I've used several online testing tools / friends to validate that the regex works, and my application proves this (For those playing at home, http://wordfiller.codeplex.com )!

My problem is however the regex will also pickup extra rubbish.

EG

I'm walking on <sunshine>.

will return

sunshine>.

it should just return

<sunshine>

Anyone know why my application refuses to play by the rules?

I don't think the problem is your regex at all. It could be improved somewhat -- you don't need the ([]) around each bracket -- but that shouldn't affect the results. My strong suspicion is that the problem is in your C# implementation, not your regex.

Your regex should split <sunshine> into three separate groups: < , sunshine , and > . Having tested it with the code below, that's exactly what it does. My suspicion is that, somewhere in the C# code, you're appending Group 3 to Group 2 without realizing it. Some quick C# experimentation supports this:

private readonly Regex _regex = new Regex("([<])([^>]*)([>])", RegexOptions.Compiled);
private string sunshine()
{
    string input = "I'm walking on <sunshine>.";
    var match = _regex.Match(input);
    var regex2 = new Regex("<[^>]*>", RegexOptions.Compiled); //A slightly simpler version

    string result = "";

    for (int i = 0; i < match.Groups.Count; i++)
    {
        result += string.Format("Group {0}: {1}\n", i, match.Groups[i].Value);
    }

    result += "\nWhat you're getting: " + match.Groups[2].Value + match.Groups[3].Value;
    result += "\nWhat you want: " + match.Groups[0].Value + " or " + match.Value;        
    result += "\nBut you don't need all those brackets and groups: " + regex2.Match(input).Value;

    return result;
}

Result:

Group 0: <sunshine>
Group 1: <
Group 2: sunshine
Group 3: >

What you're getting: sunshine>
What you want: <sunshine> or <sunshine> 
But you don't need all those brackets and groups: <sunshine> 

We will need to see more code to solve the problem. There is an off by one error somewhere in your code. It is impossible for that regular expression to return sunshine>. . Therefore the regular expression in question is not the problem. I would assume, without more details, that something is getting the index into the string containing your match and it is one character too far into the string.

If all you want is the text between < and > then you'd be better off using:

 [<]([^>]*)[>] or simpler: <([^>]+)>

If you want to include < and > then you could use:

 ([<][^>]*[>]) or simpler: (<[^>]+>)

You're expression currently has 3 Group Matches - indicated by the brackets ().

In the case of < sunshine> this will currently return the following:

Group 1 : "<"

Group 2 : "sunshine"

Group 3 : ">"

So if you only looked at the 2nd group it should work!

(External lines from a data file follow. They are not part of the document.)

(** ** C10: a 401 from the token endpoint *)

Lemma failed_exchange_keeps_store_witness :
  exchange "code" fresh_handler (world_of [unauthorized])
  = (Raise (HTTPStatusError 401), fresh_handler,
     after_call (world_of [unauthorized]) (exchange_call fresh_handler "code") 1000).
Proof.
  refine (proj1 (failed_exchange_keeps_store strict_str strict_int fresh_handler
                   (world_of [unauthorized]))
            "code" {| status_code := 401; body := None |} 1000 _ _).
  - reflexivity.
  - simpl. lia.
Defined.

(** ** C6: a refresh response without [refresh_token] *)

(** C6 fails on the code: the handler held ["old_refresh"], the response
    omits the field, the refresh succeeds, and the property answers [None]. *)
Lemma refresh_token_not_retained :
  let h := stale_handler in
  let w := world_of [ok_json (token_json "new_access" 3600 None)] in
  refresh_token h = Some "old_refresh" /\
  dict_get "refresh_token"
    [("access_token", JStr "new_access"); ("token_type", JStr "bearer");
     ("expires_in", JInt 3600)] = None /\
  exists td h' w',
    refresh "old_refresh" h w = (Return td, h', w') /\
    refresh_token h' = None /\
    refresh_token h' <> refresh_token h.
Proof.
  cbv zeta. split; [ reflexivity | ]. split; [ reflexivity | ].
  do 3 eexists. split; [ reflexivity | ]. split; [ reflexivity | discriminate ].
Qed.

Lemma refresh_supersedes_credential_witness :
  let h := stale_handler in
  let w := world_of [ok_json (token_json "new_access" 3600 None)] in
  let run := refresh "old_refresh" h w in
  refresh_token (snd (fst run)) = None /\
  access_token (snd (fst run)) = Some "new_access".
Proof.
  cbv zeta.
  pose proof (refresh_supersedes_credential strict_str strict_int "old_refresh"
                stale_handler
                (world_of [ok_json (token_json "new_access" 3600 None)])
                _ _ _ eq_refl) as (_ & Hr & Ha & _).
  split; [ exact Hr | exact Ha ].
Defined.

(** ** C1: the gateway *)

(** C1 fails where the refresh itself fails: the token is expired, a
    refresh token is on record, the token endpoint answers 401, and the
    request ends in that [HTTPStatusError], not in
    [ValueError(no_access_token)]; no resource call is made.  It also fails
    for a refresh token that is on record but empty: the token is expired,
    yet no refresh call precedes the resource call. *)
Lemma failed_refresh_surfaces_as_is :
  (let self := client_of stale_handler in
   let w := world_of [unauthorized] in
   is_token_expired (auth self) w = (Return true, auth self, w) /\
   refresh_token (auth self) = Some "old_refresh" /\
   fst (fst (refresh "old_refresh" (auth self) w)) = Raise (HTTPStatusError 401) /\
   (exists self' w',
       request "GET" "/v2/user/profile/basic" None None self w
       = (Raise (HTTPStatusError 401), self', w') /\
       calls_since w w' = [refresh_call (auth self) "old_refresh"]) /\
   fst (fst (request "GET" "/v2/user/profile/basic" None None self w))
   <> Raise (ValueError no_access_token)) /\
  (let self := client_of (handler_with "old_access" (Some "") 0) in
   let w := world_of [ok_json (JObj [])] in
   is_token_expired (auth self) w = (Return true, auth self, w) /\
   refresh_token (auth self) = Some "" /\
   exists o w',
     request "GET" "/v2/user/profile/basic" None None self w = (o, self, w') /\
     calls_since w w'
     = [resource_call self "old_access" "GET" "/v2/user/profile/basic" None None]).
Proof.
  cbv zeta. split.
  - repeat split.
    + do 2 eexists. split; reflexivity.
    + discriminate.
  - split; [ reflexivity | ]. split; [ reflexivity | ].
    do 2 eexists. split; [ vm_compute; reflexivity | reflexivity ].
Qed.

(** An expired token, a refresh that succeeds, then the resource call. *)
Lemma gateway_refresh_then_dispatch_witness :
  let self := client_of stale_handler in
  let w := world_of [ok_json (token_json "new_access" 3600 (Some "new_refresh"));
                     ok_json (JObj [])] in
  let refreshed := refresh "old_refresh" (auth self) w in
  exists o w',
    request "GET" "/v2/user/profile/basic" None None self w
    = (o, set_auth (snd (fst refreshed)) self, w') /\
    trace w'
    = [refresh_call (auth self) "old_refresh";
       resource_call self "new_access" "GET" "/v2/user/profile/basic" None None].
Proof.
  cbv zeta.
  pose proof (proj1 (gateway_refresh_then_dispatch strict_str strict_int
                       "GET" "/v2/user/profile/basic" None None
                       (client_of stale_handler)
                       (world_of [ok_json (token_json "new_access" 3600 (Some "new_refresh"));
                                  ok_json (JObj [])]))
                "old_refresh" _ _ _ eq_refl eq_refl
                ltac:(discriminate) eq_refl) as [_ H].
  exact H.
Defined.
(** * A browser chess server: the game-session protocol of [main.py]

    The server keeps a dictionary of game sessions.  Every session owns a
    board object of the rules library and two lists of captured-piece
    symbols.  The HTTP handlers ([new_game], [make_move], [get_valid_moves],
    [undo_move], [get_game_state_route]) are embedded as functions that take
    the session dictionary and the request and return the response together
    with the dictionary after the call.

    The rules of chess are not part of the program: it calls a rules library
    (python-chess) and an engine process.  The handlers are therefore stated
    over an interface [Rules] holding exactly the library calls the program
    makes, and the engine's answer is an argument of [make_move].  The module
    [Chess] further down implements that interface with the rules of chess,
    so that the handlers can be run on real games. *)

From Stdlib Require Import ZArith List Bool Lia.
From Stdlib Require Import Ascii String.
From stdpp Require Import base decidable option list strings gmap.

Local Open Scope string_scope.
Local Open Scope list_scope.
Local Open Scope Z_scope.

(** ** Squares, pieces and moves, as the program handles them *)

(** [chess.square(file_index, rank_index)]: squares are integers, a1 = 0,
    b1 = 1, ..., h8 = 63. *)
Definition chess_square (file_index rank_index : Z) : Z :=
  rank_index * 8 + file_index.

(** [chess.square_file(square)] is [square & 7]. *)
Definition square_file (square : Z) : Z := Z.land square 7.

(** [chess.square_rank(square)] is [square >> 3]. *)
Definition square_rank (square : Z) : Z := Z.shiftr square 3.

(** The library looks a square up in tables of 64 entries
    ([BB_SQUARES[square]]).  Python counts a negative index from the end of
    a list, so the lookup raises [IndexError] exactly for an index outside
    -64..63. *)
Definition square_in_table (square : Z) : bool :=
  (-64 <=? square) && (square <? 64).

Inductive PieceType := PAWN | KNIGHT | BISHOP | ROOK | QUEEN | KING.

(** [chess.WHITE] is [True], [chess.BLACK] is [False]. *)
Definition WHITE : bool := true.
Definition BLACK : bool := false.

Record Piece := { piece_type : PieceType; color : bool }.

Record Move := {
  from_square : Z;
  to_square : Z;
  promotion : option PieceType
}.

#[global] Instance PieceType_eq_dec : EqDecision PieceType.
Proof. solve_decision. Defined.

#[global] Instance Piece_eq_dec : EqDecision Piece.
Proof. solve_decision. Defined.

#[global] Instance Move_eq_dec : EqDecision Move.
Proof. solve_decision. Defined.
(** * Beyblade combination scraper: a shallow embedding of [beyblade_scraper.py]

    The development follows the script's own layering: characters and the
    string helpers the script calls ([str.strip], [str.replace], [str.lower]),
    the backtracking regular-expression engine behind [re.findall], the
    translation table, the record extractor, the page locator, the harvest
    loop and the aggregation.

    Modelling conventions.
    - A Python [str] is a [string]; a character is a code point in the range
      0..255 (Latin-1).  On that range [\d] is [0-9], and [\s] and
      [str.strip] agree on the code points 9-13, 28-32, 133 and 160.
    - A [dict] is the list of its items in insertion order.
    - A [datetime] is an integer number of microseconds on a fixed time line;
      only its order and [timedelta] subtraction are used.
    - The network, the HTML parser and [strptime] are collaborators of the
      script, gathered in the class [Env]. *)

From Stdlib Require Import List String Ascii ZArith NArith Bool Arith Lia.
From Stdlib Require Import Permutation Sorted.
From Stdlib Require DecimalString DecimalNat DecimalFacts.
Import ListNotations.

Local Open Scope list_scope.

(* ================================================================= *)
(** ** Characters *)

Module Char.

Definition code (c : ascii) : N := N_of_ascii c.

Definition between (lo hi : N) (c : ascii) : bool :=
  ((lo <=? code c) && (code c <=? hi))%N.

Definition newline : ascii := "010"%char.
Definition tab : ascii := "009"%char.
Definition space : ascii := " "%char.

Definition is_upper (c : ascii) : bool := between 65 90 c.
Definition is_lower (c : ascii) : bool := between 97 122 c.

The only explanation I can give for your observed behaviour is that where you pull the matches out, you are adding together Groups 2 + 3 and not Group 1.

What you posted works perfectly fine.

        Regex _regex = new Regex("([<])([^>]*)([>])", RegexOptions.Compiled);
        string test = "I'm walking on <sunshine>.";
        var match = _regex.Match(test);

Match is <sunshine> i guess you need to provide more code.

Regex is eager by default. Teach it to be lazy!

What I mean is, the * operator considers as many repetitions as possible (it's said to be eager). Use the *? operator instead, this tells Regex to consider as few repetitions as possible (ie to be lazy):

<.*?>

Because you are using parenthesis, you are creating matching groups. This is causing the match collection to match the groups created by the regular expression to also be matched. You can reduce your regular expression to [<][^>]*[>] and it will match only on the <text> that you wish.